Technical Abstract: No-till systems are gaining importance to make farming more profitable by cutting down production costs, thereby enhancing resource-use efficiency. Field studies were conducted at the Indian Agriculture Research Institute, New Delhi, India during the rainy and winter-seasons of 2010-2011 and 2011-2012 to examine the influence of residue retention on consumptive use of water (CW), water-use efficiency (WUE), nutrient uptake and balance, and energy-use efficiency (EUE) of nine diverse cropping systems under no-till semi-arid rainfed condition.
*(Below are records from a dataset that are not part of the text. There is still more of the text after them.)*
(** The format with a time of day needs fourteen characters. *)
Lemma strptime_time_format_dead date_str :
  strptime (take_chars 10 date_str) "%Y-%m-%d %H:%M:%S" = None.
Proof.
  unfold strptime.
  destruct (match_tokens _ _) as [[gs rest]|] eqn:Hm; [|reflexivity].
  apply match_tokens_inv in Hm as [Hlen _].
  pose proof (take_chars_length 10 date_str) as Hten.
  change (format_min_length (tokens_of_format "%Y-%m-%d %H:%M:%S")) with 14%nat in Hlen.
  lia.
Qed.

Lemma group_value_absent gs name default :
  ~ In name (map fst gs) -> group_value gs name default = default.
Proof.
  induction gs as [|[n text] gs IH]; simpl; intros Hout; [reflexivity|].
  destruct (Ascii.eqb_spec n name) as [->|Hne]; [exfalso; apply Hout; now left|].
  apply IH. intros Hin. apply Hout. now right.
Qed.

Lemma strptime_day_format_midnight s fmt d :
  In fmt simple_day_formats -> strptime s fmt = Some d ->
  hour d = 0 /\ minute d = 0 /\ second d = 0 /\ microsecond d = 0.
Proof.
  intros Hfmt. unfold strptime.
  destruct (match_tokens _ _) as [[gs [|c rest]]|] eqn:Hm; try discriminate.
  destruct (_ && _); [|discriminate]. intros [= <-]. simpl.
  apply match_tokens_inv in Hm as [_ Hnames].
  assert (Hno : ~ In "H"%char (map fst gs) /\ ~ In "M"%char (map fst gs) /\
                ~ In "S"%char (map fst gs)).
  { rewrite Hnames. destruct Hfmt as [<-|[<-|[<-|[]]]]; simpl;
      repeat split; intros H; repeat (destruct H as [H|H]; [discriminate|]); exact H. }
  destruct Hno as (HH & HM & HS).
  now rewrite !group_value_absent by assumption.
Qed.

(** X11. The simple scraper cuts a date string to ten characters before it
    tries its four formats, so the fourth, with a time of day, never
    matches: the date of an item is the one the three day formats give, and
    it is always a midnight, whatever time the string carried. *)
Theorem simple_item_date_is_a_day :
  (forall date_str,
      first_format date_str simple_formats = first_format date_str simple_day_formats) /\
  (forall item d,
      simple_item_date item = Some d ->
      hour d = 0 /\ minute d = 0 /\ second d = 0 /\ microsecond d = 0).
Proof.
  assert (Hsame : forall date_str,
             first_format date_str simple_formats
             = first_format date_str simple_day_formats).
  { intros date_str. unfold simple_formats, simple_day_formats. cbn [first_format].
    now rewrite strptime_time_format_dead. }
  split; [exact Hsame|].
  intros item d. unfold simple_item_date.
  induction simple_date_fields as [|field rest IH]; cbn [simple_item_date_in];
    [discriminate|].
  destruct (dict_get item field) as [v|]; [|exact IH].
  destruct (truthy v); [|exact IH].
  rewrite Hsame.
  destruct (first_format (py_str v) simple_day_formats) as [d'|] eqn:Hp; [|exact IH].
  intros [= <-]. clear IH. revert Hp. generalize (py_str v). intros date_str.
  assert (Hgen : forall formats,
             (forall fmt, In fmt formats -> In fmt simple_day_formats) ->
             first_format date_str formats = Some d' ->
             hour d' = 0 /\ minute d' = 0 /\ second d' = 0 /\ microsecond d' = 0).
  { induction formats as [|fmt formats IHf]; cbn [first_format]; intros Hsub;
      [discriminate|].
    destruct (strptime _ fmt) as [d''|] eqn:Hs.
    - intros [= <-]. eapply strptime_day_format_midnight; [|exact Hs].
      apply Hsub. now left.
    - apply IHf. intros f Hf. apply Hsub. now right. }
  apply Hgen. auto.
Qed.

Lemma simple_item_date_is_a_day_witness :
  simple_item_date (dated "2024-12-31T23:59:59Z") = Some (naive_date 2024 12 31) /\
  hour (naive_date 2024 12 31) = 0.
Proof.
  split; [reflexivity|].
  apply (proj2 simple_item_date_is_a_day (dated "2024-12-31T23:59:59Z")). reflexivity.
Defined.

(** ** The handlers *)

(** X12. The scorecard scraper's response handler is the stricter one:
    every response it captures is also captured by the simple scraper's
    handler, and the request with the same URL is recorded by the scorecard
    scraper's request handler. *)
Theorem scorecard_capture_is_stricter :
  forall r q,
    req_url q = resp_url r ->
    captures scorecard_handle_response r = true ->
    captures simple_handle_response r = true /\
    scorecard_handle_request q [] = [q].
Proof.
  intros r q Hurl. unfold captures, scorecard_handle_response, simple_handle_response,
    scorecard_handle_request. rewrite Hurl. cbn [existsb].
  destruct (contains "api" (lower (resp_url r))), (contains "data" (lower (resp_url r))),
    (contains "json" (lower (resp_url r))); cbn [orb andb];
    try discriminate;
    destruct (resp_status r =? 200); try discriminate;
    destruct (contains "json" (content_type_lower r)); try discriminate;
    destruct (resp_body r); try discriminate; intros _; split; reflexivity.
Qed.

Lemma scorecard_capture_is_stricter_witness :
  captures simple_handle_response
    {| resp_url := "https://umpscorecards.com/API/umpires";
       resp_status := 200;
       resp_headers := [("content-type", "Application/JSON; charset=utf-8")];
       resp_body := Some (JList []) |} = true /\
  scorecard_handle_request
    {| req_url := "https://umpscorecards.com/API/umpires"; req_method := "GET";
       req_headers := []; req_resource_type := "fetch" |} []
  = [{| req_url := "https://umpscorecards.com/API/umpires"; req_method := "GET";
        req_headers := []; req_resource_type := "fetch" |}].
Proof.
  apply scorecard_capture_is_stricter; reflexivity.
Defined.

(** ** The records of several responses *)

Lemma same_shape_refl h : same_shape h h.
Proof. intros l. repeat split; eauto. Qed.

Lemma same_shape_is_dict_val h h' v :
  same_shape h h' -> is_dict_val h' v = is_dict_val h v.
Proof.
  intros Hs. destruct v as [| | | | |l]; try reflexivity.
  destruct (Hs l) as (Hlist & Hdict & Hnone). unfold is_dict_val.
  destruct (h !! l) as [[es|items]|] eqn:Hl.
  - destruct (Hdict es eq_refl) as [es' ->]. reflexivity.
  - now rewrite (Hlist items eq_refl).
  - now rewrite (Hnone eq_refl).
Qed.

Lemma same_shape_records_of h h' r :
  same_shape h h' -> records_of h' r = records_of h r.
Proof.
  intros Hs. unfold records_of. destruct (hr_data r) as [| | | | |l]; try reflexivity.
  destruct (Hs l) as (Hlist & Hdict & Hnone).
  destruct (h !! l) as [[es|items]|] eqn:Hl.
  - destruct (Hdict es eq_refl) as [es' ->]. reflexivity.
  - rewrite (Hlist items eq_refl). apply filter_ext. intros v.
    now apply same_shape_is_dict_val.
  - now rewrite (Hnone eq_refl).
Qed.

Section several_responses.
Variable tag : string -> pstate -> val -> pstate.
Variable prov_keys : list string.
Variable provenance : string -> nat -> pstate -> val -> Prop.
Hypothesis Htag : tag_spec tag prov_keys provenance.

Lemma process_items_state url items :
  forall st acc acc',
    snd (process_items tag url items st acc) = snd (process_items tag url items st acc').
Proof.
  induction items as [|item items IH]; simpl; intros st acc acc'; [reflexivity|].
  destruct (is_dict_val (st_heap st) item); apply IH.
Qed.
Retention of crop residues significantly increased soil moisture, CW, and WUE of all cropping systems. The luxurious growth of mustard (Brassica juncea L.), chickpea (Cicer arietinum L.), and wheat (Triticum aestivum L.) after clusterbean (Cyamopsis tetragonoloba L.), and large amount of clusterbean green pods resulted in substantially higher CW and WUE of clustebean-based systems as compared to pearl millet (Pennisetum glaucum (L.) R. Br.) and greengram (Vigna radiata L. Wilczek)-based systems. Crop nutrient uptake increased substantially under crop residue and Leucaena twigs treatments as compared to no-residue due to enhanced crop growth and addition of nutrients. However, nutrient uptake and apparent nutrient balances varied greatly among cropping systems. Energy input requirement increased by ~10 times under crop residue and Leucaena twigs treatments. As a result, net energy balance and EUE were substantially higher for no-residue treatments. In comparison, Leucaena twigs treatments had higher net energy balance and EUE than crop residue treatments, indicating the importance of leguminous residues in crop production. The results indicate the necessity of exercising optimal tradeoff between retention of crop residues and energy inputs for the long-term sustainability of cropping systems.